Contesto e implicazioni legali
Il Posse Comitatus Act, emanato alla fine del XIX secolo, è stato pensato per evitare l’uso politico o coercitivo dell’esercito all’interno del territorio statunitense. La violazione di questa legge può comportare responsabilità legali per i funzionari coinvolti e rappresenta un chiaro limite all’intervento delle forze armate in contesti civili.
L’impiego dei militari durante le proteste a Los Angeles aveva sollevato fin da subito preoccupazioni per il rischio di militarizzazione delle strade, e la decisione del giudice Breyer conferma che le attività di polizia devono restare di esclusiva competenza delle autorità civili.
Reazioni e futuro della vicenda
La sentenza segna un precedente importante nell’interpretazione del Posse Comitatus Act e rappresenta un monito per il rispetto dei confini legali tra forze armate e forze di polizia.
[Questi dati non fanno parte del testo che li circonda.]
(** Two children 11 and 12 of block 10, with a vote for 11. *)
Definition fork_array : ProtoArray.t :=
  foldl (fun pa b => ex_insert b pa) ex_empty
    [ ex_block 10 None 0 (ExecutionStatus.Valid 110);
      ex_block 11 (Some 10) 1 (ExecutionStatus.Optimistic 111);
      ex_block 12 (Some 10) 2 (ExecutionStatus.Optimistic 112) ].
Definition fork_fc : ForkChoice.t :=
  (run_head jb_before (ForkChoice.mk fork_array [ex_vote 11] JustifiedBalances.default None)).2.

(** [maybe_update_balances] keeps the old balances when the new ones have
    the same length, total and number of active validators.  Balances 32 and 31
    that swap are therefore never stored, and each further [find_head] with the
    same inputs applies the difference again: block 11, voted for by a balance
    of 31, weighs 31 after the first head computation with the new balances and
    30 after the second. *)
Theorem swapped_balances_drift :
  let fc1 := (run_head jb_before two_votes).2 in
  let fc2 := (run_head jb_after fc1).2 in
  let fc3 := (run_head jb_after fc2).2 in
  get_weight fc1 11 = Some 32 ∧ get_weight fc2 11 = Some 31 ∧ get_weight fc3 11 = Some 30 ∧
  votes_for fc3.(ForkChoice.votes) jb_after.(JustifiedBalances.effective_balances) 11 = 31.
Proof. vm_compute. done. Qed.

(** Invalidating block 11 of the chain 10 <- 11 <- 12 down to the payload of
    block 10 unsets the best child of 10 but not its best descendant, 12.  The
    next head computation keeps that link and fails with [InvalidBestNode],
    although block 10 is viable and valid. *)
Theorem invalidation_keeps_stale_descendant :
  let fc := run_invalidate (InvalidationOperation.InvalidateMany 11 true 110) line_fc in
  let '(head, fc') := run_head jb_before fc in
  (∃ n, fc'.(ForkChoice.proto_array).(ProtoArray.nodes) !! 0%nat = Some n ∧
     n.(ProtoNode.best_child) = None ∧ n.(ProtoNode.best_descendant) = Some 2%nat ∧
     node_is_viable_for_head ex_spe fc'.(ForkChoice.proto_array) n 6 = true) ∧
  ∃ info, head = Err (FcError.FindHead (Error.InvalidBestNode info)).
Proof. vm_compute. split; [eexists; split_and!; reflexivity|eexists; reflexivity]. Qed.

(** When both children of block 10 turn invalid, their weights fall to zero
    and the tie-break by root moves the best-child link of 10 from block 11 to
    block 12 before block 11 is examined.  Neither is viable, the link is never
    unset, and the head computation fails with [InvalidBestNode], although
    block 10 is viable and valid. *)
Theorem invalid_siblings_keep_stale_child :
  let fc := run_invalidate (InvalidationOperation.InvalidateOne 12)
              (run_invalidate (InvalidationOperation.InvalidateOne 11) fork_fc) in
  let '(head, fc') := run_head jb_before fc in
  (∃ n, fc'.(ForkChoice.proto_array).(ProtoArray.nodes) !! 0%nat = Some n ∧
     n.(ProtoNode.best_child) = Some 2%nat ∧
     node_is_viable_for_head ex_spe fc'.(ForkChoice.proto_array) n 6 = true) ∧
  ∃ info, head = Err (FcError.FindHead (Error.InvalidBestNode info)).
Proof. vm_compute. split; [eexists; split_and!; reflexivity|eexists; reflexivity]. Qed.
Resta da capire se i responsabili presenteranno ricorso o se ulteriori indagini chiariranno la portata dell’impiego militare nelle operazioni di controllo delle proteste.
Il caso, al di là delle implicazioni politiche, pone un forte freno all’uso improprio dei militari e sottolinea come la legge federale statunitense tuteli l’autonomia delle forze civili nella gestione dell’ordine pubblico.